The Centers for Medicare & Medicaid Services has issued its final rule implementing its new comprehensive care for joint replacement bundled payment initiative, but for now is not requiring a health IT performance measure.
The final rule, released Nov. 16, and slated to be published in the Federal Register Nov. 24, will test bundled payment and quality measures to hold hospitals accountable for hip and knee replacements from surgery through 90 days after a payment's discharge. It requires hospitals to work with physicians and post-acute care providers to coordinate care and reduce costs. The five-year model, which will begin April 1, 2016, will be instituted in 67 geographic areas, down from the 75 suggested in the proposed rule.
CMS notes that the use of health IT tools is a "critical component" of effective coordination across care settings and calls it "essential" in bundled payment models; it references the Office of the National Coordinator for Health IT's interoperability road map. The proposed rule, released in July, had invited comment regarding how to incorporate a performance measure for certified health IT in the 2017 performance year and asked, among other things, whether Meaningful Use attestation was the most appropriate quality measure for assessing hospital performance in this area.
CMS received a number of comments on this issue, including concerns about exchanging electronic information with post-acute care providers, many of whom have not implemented electronic health records since they're not participating in the Meaningful Use program.

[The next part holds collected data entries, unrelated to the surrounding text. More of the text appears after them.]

Lemma loop_body_keeps_buffer cfg m r :
  List.length (temp_host (classifier m)) = 1024%nat /\
  (strlen (temp_host (classifier m)) <= 1023)%nat ->
  List.length (temp_host (classifier (fst (LoopBody cfg m r)))) = 1024%nat /\
  (strlen (temp_host (classifier (fst (LoopBody cfg m r)))) <= 1023)%nat.
Proof.
  intros H. destruct r as [|packet packet_len addr [p|]]; try exact H.
  destruct (fst (Match cfg (classifier m) (payload p)
                   (Z.to_nat (UINT16 (payload_len p))))) eqn:E.
  - rewrite (loop_body_matched _ _ _ _ _ _ _ _ _ E). cbn [fst classifier].
    apply Match_keeps_buffer, H.
  - rewrite (loop_body_unmatched _ _ _ _ _ _ _ _ _ E). cbn [fst classifier].
    apply Match_keeps_buffer, H.
Qed.

(** X8. At every point of a run, whatever callbacks the parser made on
    whatever payloads, [temp_host] still has its 1024 bytes and holds a
    terminator among the first 1024: no header value, however long, is
    written past the buffer, and the comparison with the target never
    reads past it. *)
Theorem X8_temp_host_stays_terminated :
  forall argv cfg m,
    reachable http_parser_execute checksums WinDivertSend argv cfg m ->
    List.length (temp_host (classifier m)) = 1024%nat /\
    (strlen (temp_host (classifier m)) < 1024)%nat.
Proof.
  intros argv cfg m (f0 & rs & _ & <-).
  assert (H : forall m0,
            List.length (temp_host (classifier m0)) = 1024%nat /\
            (strlen (temp_host (classifier m0)) <= 1023)%nat ->
            List.length (temp_host (classifier (fst (MainLoop cfg m0 rs)))) = 1024%nat /\
            (strlen (temp_host (classifier (fst (MainLoop cfg m0 rs)))) <= 1023)%nat).
  { induction rs as [|r rs IH]; intros m0 H0; [exact H0|].
    cbn [main_loop].
    pose proof (loop_body_keeps_buffer cfg m0 r H0) as H1.
    destruct (LoopBody cfg m0 r) as [m1 out1]. cbn [fst] in H1.
    specialize (IH m1 H1).
    destruct (MainLoop cfg m1 rs) as [m2 out2]. exact IH. }
  destruct (H (initial_machine f0)) as [A B].
  - split; [reflexivity|]. cbn. lia.
  - split; [exact A|lia].
Qed.

End Whole.

End Matching.

Lemma _strnicmp_four s x1 x2 x3 x4 :
  tolower x1 = x1 -> tolower x2 = x2 -> tolower x3 = x3 -> tolower x4 = x4 ->
  x1 <> NUL -> x2 <> NUL -> x3 <> NUL -> x4 <> NUL ->
  (_strnicmp s [x1; x2; x3; x4] 4 = 0 <-> map tolower (read s 4) = [x1; x2; x3; x4]).
Proof.
  intros L1 L2 L3 L4 N1 N2 N3 N4.
  rewrite !_strnicmp_step by assumption.
  cbn [_strnicmp read map]. split.
  - intros (-> & -> & -> & -> & _). reflexivity.
  - intros E. injection E as E1 E2 E3 E4. repeat split; assumption.
Qed.

(** X13. The loopback flag is set exactly when the fourth argument begins
    with [true] in some letter case; what follows these four letters is
    not looked at, and every other argument leaves the flag clear. *)
Theorem X13_loopback_flag_reads_four_bytes :
  forall a0 a1 a2 a3 a4 cfg f,
    main_startup [a0; a1; a2; a3; a4] = started cfg f ->
    (loopback cfg = true <-> map tolower (read a4 4) = str "true").
Proof.
  intros a0 a1 a2 a3 a4 cfg f Hs.
  assert (Hl : loopback cfg = (_strnicmp a4 (str "true") 4 =? 0)).
  { revert Hs. unfold main_startup. destruct (_ || _); [discriminate|].
    intros E. injection E as <- _. reflexivity. }
  rewrite Hl, Z.eqb_eq.
  apply (_strnicmp_four a4 "t" "r" "u" "e"); try reflexivity; discriminate.
Qed.

(** X15. The byte count [http_parser_execute] returns is never looked at:
    two parsers that make the same callbacks on a payload get the same
    answer and leave the same state, whatever they report as consumed. A
    parse that stops short of the end of the payload after the header
    block has completed can therefore still be a match. *)
Theorem X15_parser_byte_count_is_ignored :
  forall parser1 parser2 cfg st data len,
    fst (parser1 (firstn len data)) = fst (parser2 (firstn len data)) ->
    HttpRequestPayloadMatch parser1 cfg st data len =
    HttpRequestPayloadMatch parser2 cfg st data len.
Proof.
  intros parser1 parser2 cfg st data len H.
  rewrite (surjective_pairing (HttpRequestPayloadMatch parser1 cfg st data len)),
          (surjective_pairing (HttpRequestPayloadMatch parser2 cfg st data len)).
  rewrite !Match_fst, !Match_snd, !parse_payload_run, H. reflexivity.
Qed.

Section Kept.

Upon review of the comments, CMS has opted to "evaluate" the suggestions for future consideration.
"While we did not propose to include a measure of health IT utilization, we will consider these comments as we assess any future action for the model," the agency notes. "As future measures become available ... we will continue to explore whether there are opportunities to address this important aspect of care delivery for model participants. Should we decide to implement a measure of health IT utilization in the future, we will do so through notice-and-comment rulemaking."
CMS continues to use payment rules to encourage or require providers to adopt EHRs. The final payment rules for end stage renal disease and home health providers, both released earlier this month, encourage these providers to transition to electronic data exchange.